Stored data:
(* ===== verification/Binary64.v ===== *)
(** * Binary floating point

    A finite [float] is represented by its value, a rational.  An arithmetic
    operator of [float] computes the exact rational and rounds it to 53
    significant bits, halves to even; the infinities, NaN and the subnormal and
    overflow ranges are outside the model. *)

From Stdlib Require Import ZArith QArith Qround Qpower Qabs Qreduction Lia Lqa.
From stdpp Require Import base tactics list.
From S2P Require Import Prelude Decimals.

Local Open Scope Z_scope.

(** The [float] nearest to a rational. *)
Definition fl (q : Q) : Q := round_prec 2 53 q.
#[global] Arguments fl q : simpl never.

(** [timedelta.total_seconds()] of a number of microseconds. *)
Definition total_seconds (us : Z) : Q := fl (us # 1000000).

(** [int(x)]: towards zero. *)
Definition float_to_int (q : Q) : Z := if Qle_bool 0 q then Qfloor q else Qceiling q.

Example fl_tenth : fl (1 # 10) = 3602879701896397 # 36028797018963968.
Proof. by vm_compute. Qed.

Example fl_milliseconds :
  float_to_int (fl (Qmult (total_seconds 1001000) 1000)) = 1000 /\
  float_to_int (fl (Qmult (total_seconds 1002000) 1000)) = 1002.
Proof. by vm_compute. Qed.

Lemma fl_mono a b : (a <= b)%Q -> (fl a <= fl b)%Q.
Proof. by apply round_prec_mono. Qed.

> **Task to complete**: Repeat exactly the lines above from the one with "A finite [float]" up to and including the one with "From Stdlib Require". No other line belongs in the reply.

> **Written answer**:
    A finite [float] is represented by its value, a rational.  An arithmetic
    operator of [float] computes the exact rational and rounds it to 53
    significant bits, halves to even; the infinities, NaN and the subnormal and
    overflow ranges are outside the model. *)

From Stdlib Require Import ZArith QArith Qround Qpower Qabs Qreduction Lia Lqa.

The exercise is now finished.